Edvard Munch - "Weeping Nude" (1919)
for, dear God,
we too are down here
in such darkness.
— Mary Oliver, from "Evening Star"
Rachel's Song, by Julianna Barwick and Mary Lattimore

Finished my shawl overnight. I stayed up way too late, but I wanted to complete it. I like the colors! They remind me of a unicorn or a little girl's birthday cake. It's hard to believe this shawl is made of thousands of stitches created by my own hands.
"Your Phone Isn’t a Drug. It’s a Portal to the Otherworld"
"Adapting begins with seeing the internet for what it actually is — not a drug, nor a set of behaviors, but a place we travel to, with its own geography and customs. It’s not a physical place, but it’s no less real. Anyone who came of age online knows the feeling of crossing that threshold: When you log on, time runs differently, the body slips away, and, as one early inhabitant put it, “the selves that don’t have bodies” step forward.
Our earliest language about the internet seemed to understand its nature best. The central question of cyberspace has always been one of navigation. How do we move through this world while remaining human? What do we bring back from our travels? What bargains do we strike unknowingly? And how do we step back into the world of bodies when part of us would rather remain online?"*******
"The internet is a place crowded with uncanny entities and enchantments. Sometimes these enchantments reach back into our physical world. If we hope to travel wisely, the old instructions still apply: mark the threshold, remember that time moves differently there and know that every gift from the otherworld carries a price.
Above all, keep part of yourself rooted in the real world — grounded, embodied and tethered to other people."
I find this article fascinating and thought-provoking. Maybe because, for a long time now, I've grappled with the slipperiness and destabilization of the internet and what it's doing not only to my life but to all of our lives. And yet the internet itself is so vast that we are not all experiencing the same terrain when we log on to it. It doesn't offer one portal to one world but infinite portals to multitudinous worlds, each filled with tantalizing experiences that reality cannot provide.
I like the article's reframing of internet usage from addiction to enchantment. When I finally left Instagram in December 2025, I described it as breaking a spell, leaving a trance-like state, no longer being hypnotized by the amorphous world on my screen.
For me, the most seductive thing about the internet has always been the disembodiment of it. I have always wanted to escape my body. I don't think I've lived a day on this earth in which I felt at home inside myself or felt seen by others. My body is large, it takes up space, it has been denigrated and judged, it has been used as justification for my own dehumanization.
When I got online around 2010 by joining Facebook, and later on Tumblr, I felt such a freedom. I could blog about my life and no one could see me. They could evaluate my worth based on something other than my weight. Maybe that's what made the podcast so seductive as well. It's why I avoided using a real profile picture for a long time and didn't want to post selfies. I intuitively knew that, once I was seen, I would be treated differently. And I was right.
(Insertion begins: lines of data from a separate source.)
(* ===== verification/Base58.v ===== *)
(** * Base58 addresses

    [src/Common/Base58.cpp]: data is cut into blocks of eight bytes, each
    written as eleven base-58 digits (a shorter last block uses the number of
    digits in [encoded_block_sizes]).  The code works on preallocated buffers
    and writes each block at its offset; so does the model. *)

From S2P Require Import Prelude IntUtil Varint Keccak.

Definition alphabet : bytes :=
  Eval vm_compute in str "123456789ABCDEFGHJKLMNPQRSTUVWXYZabcdefghijkmnopqrstuvwxyz".
Definition alphabet_size : Z := 58.
Definition encoded_block_sizes : list nat := [0; 2; 3; 5; 6; 7; 9; 10; 11]%nat.
Definition full_block_size : nat := 8.
Definition full_encoded_block_size : nat := 11.
Definition addr_checksum_size : nat := 4.

(** [alphabet[i]]. *)
Definition alpha (i : Z) : Z := alphabet !!! Z.to_nat i.

Definition encoded_block_size (n : nat) : nat := encoded_block_sizes !!! n.

(** The table built by the constructor of [reverse_alphabet]. *)
Definition reverse_alphabet_data : list Z :=
  foldl (fun m_data i => <[Z.to_nat (alpha (Z.of_nat i) - alpha 0) := Z.of_nat i]> m_data)
    (replicate (Z.to_nat (alpha (alphabet_size - 1) - alpha 0 + 1)) (-1)) (seq 0 58).

(** [operator()]: a [char] below ['1'] becomes a huge [size_t]. *)
Definition reverse_alphabet (letter : Z) : Z :=
  let idx := u64 (schar letter - alpha 0) in
  if idx <? Z.of_nat (length reverse_alphabet_data)
  then reverse_alphabet_data !!! Z.to_nat idx else -1.

Definition decoded_block_sizes_data : list Z :=
  foldl (fun m_data i => <[encoded_block_size i := Z.of_nat i]> m_data)
    (replicate (encoded_block_size full_block_size + 1) (-1)) (seq 0 (full_block_size + 1)).

Definition decoded_block_sizes (encoded_size : nat) : Z := decoded_block_sizes_data !!! encoded_size.

(** The fall-through switch: the first byte enters [res = 0], each later one
    after a shift by eight. *)
Definition uint_8be_to_64 (data : bytes) (size : nat) : Z :=
  foldl (fun res b => Z.lor (res ≪₆₄ 8) b) 0 (take size data).

(** [memcpy] of the last [size] bytes of [SWAP64BE(num)] as stored in memory. *)
Definition uint_64_to_8be (num : Z) (size : nat) : bytes :=
  drop (8 - size) (le_digits 256 8 (SWAP64 num)).

(** The digit loop of [encode_block]; [res + off] is the block's buffer. *)
Fixpoint encode_block_loop (fuel : nat) (num i : Z) (off : nat) (res : bytes) : option bytes :=
  if 0 <? num then
    match fuel with
    | O => None
    | S fuel =>
      let remainder := num mod alphabet_size in
      let num := num / alphabet_size in
      let res := <[Z.to_nat (Z.of_nat off + i) := alpha remainder]> res in
      encode_block_loop fuel num (i - 1) off res
    end
  else Some res.

(** Eleven digits hold every 64-bit number, so fuel 11 is enough. *)
Definition encode_block (block : bytes) (size : nat) (off : nat) (res : bytes) : option bytes :=
  let num := uint_8be_to_64 block size in
  let i := Z.of_nat (encoded_block_size size) - 1 in
  encode_block_loop 11 num i off res.

Fixpoint encode_blocks (idxs : list nat) (data res : bytes) : option bytes :=
  match idxs with
  | [] => Some res
  | i :: idxs =>
    res ← encode_block (drop (i * full_block_size) data) full_block_size
            (i * full_encoded_block_size) res;
    encode_blocks idxs data res
  end.

Definition encode (data : bytes) : option bytes :=
  match data with
  | [] => Some []
  | _ =>
    let full_block_count := (length data / full_block_size)%nat in
    let last_block_size := (length data mod full_block_size)%nat in
    let res_size :=
      (full_block_count * full_encoded_block_size + encoded_block_size last_block_size)%nat in
    let res := replicate res_size (alpha 0) in
    res ← encode_blocks (seq 0 full_block_count) data res;
    if (0 <? last_block_size)%nat
    then encode_block (drop (full_block_count * full_block_size) data) last_block_size
           (full_block_count * full_encoded_block_size) res
    else Some res
  end.

(** The digit loop of [decode_block], from the last character to the first. *)
Fixpoint decode_block_loop (cs : bytes) (res_num order : Z) : option Z :=
  match cs with
  | [] => Some res_num
  | c :: cs =>
    let digit := reverse_alphabet c in
    if digit <? 0 then None
    else
      let '(product_lo, product_hi) := mul128 order digit in
      let tmp := res_num +₆₄ product_lo in
      if (tmp <? res_num) || negb (0 =? product_hi) then None
      else decode_block_loop cs tmp (order *₆₄ alphabet_size)
  end.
The thing is, we can't ever truly escape the body. I thought I could go online and be someone else, or be more myself. I thought I could find visibility, connection, and all the things I lacked in my everyday life. But not only is the internet an "otherworld" or a "fairyland" as the article calls it, it's also a haunted space filled with phantoms and ghosts. It makes people disposable to one another. Nothing ever feels fully real. That's why you can't make a home in it.
I agree with the article that to navigate the "otherworld" of the internet means being an explorer who understands what is real and what is not, and it means leaving breadcrumbs for yourself so that you can find your way back home. Remember the tangible world. Remember the fragile, mortal body. Remember your true north.